JOHANNESBURG -- One of the most prominent opponents of the Syrian regime fears for his life and is in hiding, but that has not stopped him from speaking out, his son said Thursday during a visit to South Africa.
Syrian President Bashar Assad has used brutal force against pro-democracy protests, but the demonstrations have only grown. Human Rights Watch says more than 1,300 Syrians have been killed since the protests began four months ago.
Iyas Maleh said his father, 80-year-old Haitham al-Maleh, remains in Syria but has fled his home and is reluctant to use his mobile phone for fear that Syrian security agents will trace him. Maleh said his father, who has been a critic of the Syrian regime for decades, has used other means to speak out, including e-mails and interviews over voice-over-Internet devices. Maleh spoke Thursday during an interview with The Associated Press in South Africa's largest city.
"The fear is really not an arrest," Maleh said of his father, who has spent years in Syrian prisons for his political activism. "They might actually try to get rid of him."
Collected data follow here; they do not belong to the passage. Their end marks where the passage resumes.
Definition timeoutFailure `{JsonText} (wallClockBudgetCausedTimeout : bool) (effectiveTimeoutMs : Q) (attempt : Z) :
    LlmGenerationFailure :=
  let ms := json_stringify (JNumber effectiveTimeoutMs) in
  if wallClockBudgetCausedTimeout
  then failure "timeout" ("request exceeded maxWallClockMs " +:+ ms +:+ "ms") false attempt
  else failure "timeout" ("request timed out after " +:+ ms +:+ "ms") true attempt.

(** The failure of a status that ends the attempt before the body is read. *)
Definition status_failure (status : Z) (d : option LlmConstrainedDecodingMetadata) (attempt : Z) :
    option LlmGenerationFailure :=
  if status =? 429 then Some (with_decoding d (failure "rate_limited" "rate limited (status 429)" true attempt))
  else if (500 <=? status) && (status <=? 599)
  then Some (failure "transport" ("gateway returned " +:+ pretty status) true attempt)
  else if status =? 408 then Some (failure "timeout" "gateway returned 408" true attempt)
  else None.

Definition PROTOCOL_STATUSES : list Z := [401; 403; 407; 404; 405; 410].
Definition SCHEMA_INVALID_STATUSES : list Z := [400; 409; 412; 415; 416; 417; 422].

Definition client_error_class (status : Z) : string :=
  if bool_decide (status ∈ PROTOCOL_STATUSES) then "protocol"
  else if bool_decide (status ∈ SCHEMA_INVALID_STATUSES) then "schema_invalid" else "protocol".

(** An object or array. *)
Definition as_record (v : option json) : option json :=
  match v with Some (JObject _ as o) | Some (JArray _ as o) => Some o | _ => None end.

(** The first choice of a parsed body, or what is wrong. *)
Definition first_choice (parsed : option json) : outcome string json :=
  match parsed with
  | None => Throw "response body is not valid JSON"
  | Some parsed =>
      match as_record (Some parsed) with
      | None => Throw "response body is not a JSON object"
      | Some envelope =>
          match field "choices" envelope with
          | Some (JArray (choice :: _)) =>
              match as_record (Some choice) with
              | Some choice => Ok choice
              | None => Throw "first choice is not an object"
              end
          | _ => Throw "response missing non-empty choices array"
          end
      end
  end.

Section parse.
Context `{JsonText} `{RegExpTest} `{Redactor} (c : LlmGatewayClientConfig) (r : LlmGenerationRequest) (attempt : Z).
Context (d : option LlmConstrainedDecodingMetadata).

(** The content of a structured output: its parse, or the failure. *)
Definition structured_content (message : json) : outcome LlmGenerationFailure json :=
  let payload := extractMessagePayload message in
  match mp_parsedContent payload with
  | Some parsed => Ok parsed
  | None =>
      match first_of (mp_rawContent payload) (mp_reasoningContent payload) with
      | None => Throw (failure "schema_invalid" (describeMissingMessageContent message) true attempt)
      | Some text =>
          let wireMode := default (resolveWireMode c) (dm_wireMode <$> d) in
          match first_of (json_parse text)
                  (if bool_decide (wireMode = wire_none) then extractFirstJsonObjectOrArray text else None) with
          | Some content => Ok content
          | None =>
              Throw (with_decoding d (failure "schema_invalid" "structured-output content is not valid JSON" true attempt))
          end
      end
  end.

(** What stops the reading of a message: a failure that is returned, or an exception. *)
Inductive content_error : Type :=
| content_fails (f : LlmGenerationFailure)
| content_throws (message : string).

(** The content and the raw text of a message. *)
Definition message_content (message : json) : outcome content_error (json * option string) :=
  if isStructuredOutputRequested c r then
    match structured_content message with
    | Throw f => Throw (content_fails f)
    | Ok content =>
        match validateJsonSchemaSubset content (rq_responseSchema r) with
        | Some (violation message) =>
            Throw (content_fails (with_decoding d (failure "schema_invalid"
              ("structured-output content violates response schema: " +:+ message) false attempt)))
        | Some (bad_pattern message) => Throw (content_throws message)
        | None => Ok (content, None)
        end
    end
  else match mp_rawContent (extractMessagePayload message) with
       | Some raw => Ok (JString raw, Some raw)
       | None => Throw (content_fails (failure "schema_invalid" (describeMissingMessageContent message) false attempt))
       end.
Maleh said neighbors had told the family that security agents seen near his father's home have been saying "they have orders to shoot and not to arrest anymore," and that one young neighbor had been offered money to assault his father.
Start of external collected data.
(* ===== verification/WorkflowMachine.v ===== *)
(** * Workflow state machines

    [packages/core-engine/src/workflow-state-machine.ts]: the checked
    constructor, the derivation from a workflow topology, the lookup index, the
    breadth-first search for a shortest transition path and the registry.

    Error messages are kept as error codes. [Map]s keyed by string whose order
    is not observed are [gmap]s. *)

From S2P Require Import Prelude JsString JsList Contracts.

(** ** Data *)

(** [entry] and [terminal] are compared with [=== true] only, so an absent flag
    is [false]. *)
Record WorkflowStateMachineState := {
  ws_stateId : string;
  ws_label : option string;
  ws_entry : bool;
  ws_terminal : bool;
}.

Record WorkflowStateMachineTransition := {
  wt_transitionId : string;
  wt_from : string;
  wt_to : string;
  wt_guard : string;
  wt_action : string;
  wt_label : option string;
}.

Inductive WorkflowStateMachineProvenance : Type :=
| prov_manual | prov_workflow_topology | prov_manual_override.

#[export] Instance provenance_eq_dec : EqDecision WorkflowStateMachineProvenance.
Proof. solve_decision. Defined.

Record WorkflowStateMachine := {
  wm_id : string;
  wm_label : string;
  wm_states : list WorkflowStateMachineState;
  wm_transitions : list WorkflowStateMachineTransition;
  wm_provenance : WorkflowStateMachineProvenance;
}.

Record CreateInput := {
  ci_id : string;
  ci_label : string;
  ci_states : list WorkflowStateMachineState;
  ci_transitions : list WorkflowStateMachineTransition;
  ci_provenance : option WorkflowStateMachineProvenance;
}.

Inductive WorkflowError : Type :=
| we_empty_id
| we_empty_label
| we_no_states
| we_empty_state_id
| we_duplicate_state (id : string)
| we_no_entry_state
| we_empty_transition_id
| we_duplicate_transition (id : string)
| we_unknown_source (transitionId state : string)
| we_unknown_target (transitionId state : string)
| we_already_registered (id : string).

(** ** Construction *)

Definition add_state_id (stateIds : gset string) (state : WorkflowStateMachineState) :
    outcome WorkflowError (gset string) :=
  if is_blank (ws_stateId state) then Throw we_empty_state_id
  else if bool_decide (ws_stateId state ∈ stateIds)
  then Throw (we_duplicate_state (ws_stateId state))
  else Ok ({[ws_stateId state]} ∪ stateIds).

Definition add_transition_id (stateIds : gset string) (transitionIds : gset string)
    (t : WorkflowStateMachineTransition) : outcome WorkflowError (gset string) :=
  if is_blank (wt_transitionId t) then Throw we_empty_transition_id
  else if bool_decide (wt_transitionId t ∈ transitionIds)
  then Throw (we_duplicate_transition (wt_transitionId t))
  else if negb (bool_decide (wt_from t ∈ stateIds))
  then Throw (we_unknown_source (wt_transitionId t) (wt_from t))
  else if negb (bool_decide (wt_to t ∈ stateIds))
  then Throw (we_unknown_target (wt_transitionId t) (wt_to t))
  else Ok ({[wt_transitionId t]} ∪ transitionIds).

Definition by_stateId `{LocaleCompare} : WorkflowStateMachineState → _ → comparison :=
  cmp_on ws_stateId localeCompare.
Definition by_transitionId `{LocaleCompare} : WorkflowStateMachineTransition → _ → comparison :=
  cmp_on wt_transitionId localeCompare.

Definition createWorkflowStateMachine `{LocaleCompare} (input : CreateInput) :
    outcome WorkflowError WorkflowStateMachine :=
  (guard_throw (is_blank (ci_id input)) we_empty_id ;;;
   guard_throw (is_blank (ci_label input)) we_empty_label ;;;
   guard_throw (bool_decide (length (ci_states input) = 0%nat)) we_no_states ;;;
   let* stateIds := outcome_foldl add_state_id ∅ (ci_states input) in
   let entryStateCount := length (filter (λ s, ws_entry s = true) (ci_states input)) in
   guard_throw (bool_decide (entryStateCount = 0%nat)) we_no_entry_state ;;;
   let* _ := outcome_foldl (add_transition_id stateIds) ∅ (ci_transitions input) in
   Ok {| wm_id := ci_id input; wm_label := ci_label input;
         wm_states := js_sort by_stateId (ci_states input);
         wm_transitions := js_sort by_transitionId (ci_transitions input);
         wm_provenance := default prov_manual (ci_provenance input) |})%outcome.

(** ** Derivation from a workflow topology *)

Record WorkflowTopologyState := {
  ts_stateId : string;
  ts_screenId : string;
  ts_label : string;
  ts_sourceRefs : list string;
}.

Record WorkflowTopologyTransition := {
  tt_transitionId : string;
  tt_from : string;
  tt_to : string;
  tt_guard : string;
  tt_actions : list string;
}.

(** The part of [WorkflowTopology] the derivation reads. *)
Record WorkflowTopology := {
  tp_states : list WorkflowTopologyState;
  tp_transitions : list WorkflowTopologyTransition;
  tp_entryStates : list string;
  tp_exitStates : list string;
}.

Definition allow_state (stateFilter : option (list string)) (s : WorkflowTopologyState) : bool :=
  match stateFilter with None => true | Some l => bool_decide (ts_stateId s ∈ l) end.

Definition allow_transition (stateFilter : option (list string))
    (t : WorkflowTopologyTransition) : bool :=
  match stateFilter with
  | None => true
  | Some l => bool_decide (tt_from t ∈ l) && bool_decide (tt_to t ∈ l)
  end.

Definition topology_state (tp : WorkflowTopology) (s : WorkflowTopologyState) :
    WorkflowStateMachineState :=
  {| ws_stateId := ts_stateId s; ws_label := Some (ts_label s);
     ws_entry := bool_decide (ts_stateId s ∈ tp_entryStates tp);
     ws_terminal := bool_decide (ts_stateId s ∈ tp_exitStates tp) |}.

Definition topology_transition (t : WorkflowTopologyTransition) : WorkflowStateMachineTransition :=
  {| wt_transitionId := tt_transitionId t; wt_from := tt_from t; wt_to := tt_to t;
     wt_guard := tt_guard t; wt_action := join ";" (tt_actions t); wt_label := None |}.

Definition promote (promotedId : string) (s : WorkflowStateMachineState) :
    WorkflowStateMachineState :=
  if bool_decide (ws_stateId s = promotedId)
  then {| ws_stateId := ws_stateId s; ws_label := ws_label s; ws_entry := true;
          ws_terminal := ws_terminal s |}
  else s.

(** When no surviving state is an entry, the first one by id becomes one. *)
Definition promote_entry `{LocaleCompare} (states : list WorkflowStateMachineState) :
    list WorkflowStateMachineState :=
  if negb (existsb ws_entry states) && negb (bool_decide (states = []))
  then match js_sort by_stateId states with
       | [] => states
       | orderedFirst :: _ => promote (ws_stateId orderedFirst) <$> states
       end
  else states.

Definition buildStateMachineFromWorkflowTopology `{LocaleCompare} (id label : string)
    (tp : WorkflowTopology) (stateFilter : option (list string)) :
    outcome WorkflowError WorkflowStateMachine :=
  createWorkflowStateMachine
    {| ci_id := id; ci_label := label;
       ci_states := promote_entry
         (topology_state tp <$> filter (λ s, allow_state stateFilter s = true) (tp_states tp));
       ci_transitions :=
         topology_transition <$>
           filter (λ t, allow_transition stateFilter t = true) (tp_transitions tp);
       ci_provenance := Some prov_workflow_topology |}.

(** ** Lookup index *)

Record WorkflowStateMachineIndex := {
  ix_stateMachine : WorkflowStateMachine;
  ix_statesById : gmap string WorkflowStateMachineState;
  ix_transitionsById : gmap string WorkflowStateMachineTransition;
  ix_outgoingByState : gmap string (list WorkflowStateMachineTransition);
}.

(** The loop over the transitions: the buckets of outgoing transitions. *)
Definition push_outgoing (buckets : gmap string (list WorkflowStateMachineTransition))
    (t : WorkflowStateMachineTransition) : gmap string (list WorkflowStateMachineTransition) :=
  <[wt_from t := default [] (buckets !! wt_from t) ++ [t]]> buckets.

Definition indexWorkflowStateMachine `{LocaleCompare} (m : WorkflowStateMachine) :
    WorkflowStateMachineIndex :=
  {| ix_stateMachine := m;
     ix_statesById := foldl (λ acc s, <[ws_stateId s := s]> acc) ∅ (wm_states m);
     ix_transitionsById := foldl (λ acc t, <[wt_transitionId t := t]> acc) ∅ (wm_transitions m);
     ix_outgoingByState :=
       js_sort by_transitionId <$> foldl push_outgoing ∅ (wm_transitions m) |}.

(** ** Breadth-first search *)

Inductive PathResult : Type :=
| PathSame
| PathFound (transitionIds : list string)
| PathNone.

(** The search's local variables. *)
Record bfs_state := {
  bf_visited : gset string;
  bf_predecessor : gmap string (string * string);
  bf_queue : list string;
}.

(** The [while (cursor !== fromState)] loop that rebuilds the path. *)
Fixpoint rebuild_path (fuel : nat) (predecessor : gmap string (string * string))
    (fromState cursor : string) (path : list string) : option (list string) :=
  match fuel with
  | O => None
  | S fuel =>
      if bool_decide (cursor = fromState) then Some path
      else match predecessor !! cursor with
           | None => Some path
           | Some (state, transitionId) =>
               rebuild_path fuel predecessor fromState state (transitionId :: path)
           end
  end.

(** The [for] loop over the outgoing transitions of [current]: the new state, or
    the predecessor map at the moment the target is discovered. *)
Fixpoint scan_outgoing (toState current : string)
    (outgoing : list WorkflowStateMachineTransition) (s : bfs_state) :
    bfs_state + gmap string (string * string) :=
  match outgoing with
  | [] => inl s
  | t :: rest =>
      if bool_decide (wt_to t ∈ bf_visited s) then scan_outgoing toState current rest s
      else
        let predecessor := <[wt_to t := (current, wt_transitionId t)]> (bf_predecessor s) in
        if bool_decide (wt_to t = toState) then inr predecessor
        else scan_outgoing toState current rest
               {| bf_visited := {[wt_to t]} ∪ bf_visited s;
                  bf_predecessor := predecessor;
                  bf_queue := bf_queue s ++ [wt_to t] |}
  end.

Definition outgoing_of (ix : WorkflowStateMachineIndex) (state : string) :
    list WorkflowStateMachineTransition :=
  default [] (ix_outgoingByState ix !! state).

(** The [while (queue.length > 0)] loop; [None] is out of fuel. *)
Fixpoint bfs_loop (fuel : nat) (ix : WorkflowStateMachineIndex) (fromState toState : string)
    (s : bfs_state) : option PathResult :=
  match fuel with
  | O => None
  | S fuel =>
      match bf_queue s with
      | [] => Some PathNone
      | current :: queue =>
          let s := {| bf_visited := bf_visited s; bf_predecessor := bf_predecessor s;
                      bf_queue := queue |} in
          match scan_outgoing toState current (outgoing_of ix current) s with
          | inr predecessor =>
              PathFound <$> rebuild_path (S (size predecessor)) predecessor fromState toState []
          | inl s' => bfs_loop fuel ix fromState toState s'
          end
      end
  end.

(** Every state enters the queue at most once: one round per transition, one for
    the start and one to see the empty queue. *)
Definition bfs_fuel (ix : WorkflowStateMachineIndex) : nat :=
  S (S (length (wm_transitions (ix_stateMachine ix)))).

Definition findShortestTransitionPath (ix : WorkflowStateMachineIndex)
    (fromState toState : string) : option PathResult :=
  if negb (bool_decide (is_Some (ix_statesById ix !! fromState)))
     || negb (bool_decide (is_Some (ix_statesById ix !! toState)))
  then Some PathNone
  else if bool_decide (fromState = toState) then Some PathSame
  else bfs_loop (bfs_fuel ix) ix fromState toState
         {| bf_visited := {[fromState]}; bf_predecessor := ∅; bf_queue := [fromState] |}.

(** ** Registry *)

(** The [Map] of the registry in insertion order; [Map.set] on a present key
    keeps its position. *)
Definition registry : Type := list WorkflowStateMachine.

Definition registry_get (r : registry) (id : string) : option WorkflowStateMachine :=
  find_by wm_id id r.

Definition registry_has (r : registry) (id : string) : bool :=
  bool_decide (is_Some (registry_get r id)).

Definition registry_set (r : registry) (m : WorkflowStateMachine) : registry :=
  if registry_has r (wm_id m) then replace_by wm_id (wm_id m) m r else r ++ [m].

Definition register (r : registry) (m : WorkflowStateMachine) : outcome WorkflowError registry :=
  if registry_has r (wm_id m) then Throw (we_already_registered (wm_id m))
  else Ok (registry_set r m).

Definition override (r : registry) (m : WorkflowStateMachine) : registry :=
  let stamped := if bool_decide (wm_provenance m = prov_manual) then m
                 else {| wm_id := wm_id m; wm_label := wm_label m; wm_states := wm_states m;
                         wm_transitions := wm_transitions m;
                         wm_provenance := prov_manual_override |} in
  registry_set r stamped.

Definition registry_list `{LocaleCompare} (r : registry) : list WorkflowStateMachine :=
  js_sort (cmp_on wm_id localeCompare) r.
Maleh said that when the neighbor reported the offer to him, his father joked that he should have demanded more, and split the money with him.
Amnesty International has included al-Maleh among at least a dozen prominent rights and political activists in Syria it believes have been forced into hiding after receiving threats of violence and arrests.
Al-Maleh was arrested in 2009 for "spreading false information" after giving a television interview that criticized Assad's government. He was held pending trial on that charge until his release in March following an amnesty issued by Assad. Al-Maleh also was imprisoned from 1980 to 1986 after demanding constitutional reforms.
While Assad's regime has used force against peaceful protests, it also has called for dialogue.
Maleh said his father would boycott talks Assad has scheduled for Sunday.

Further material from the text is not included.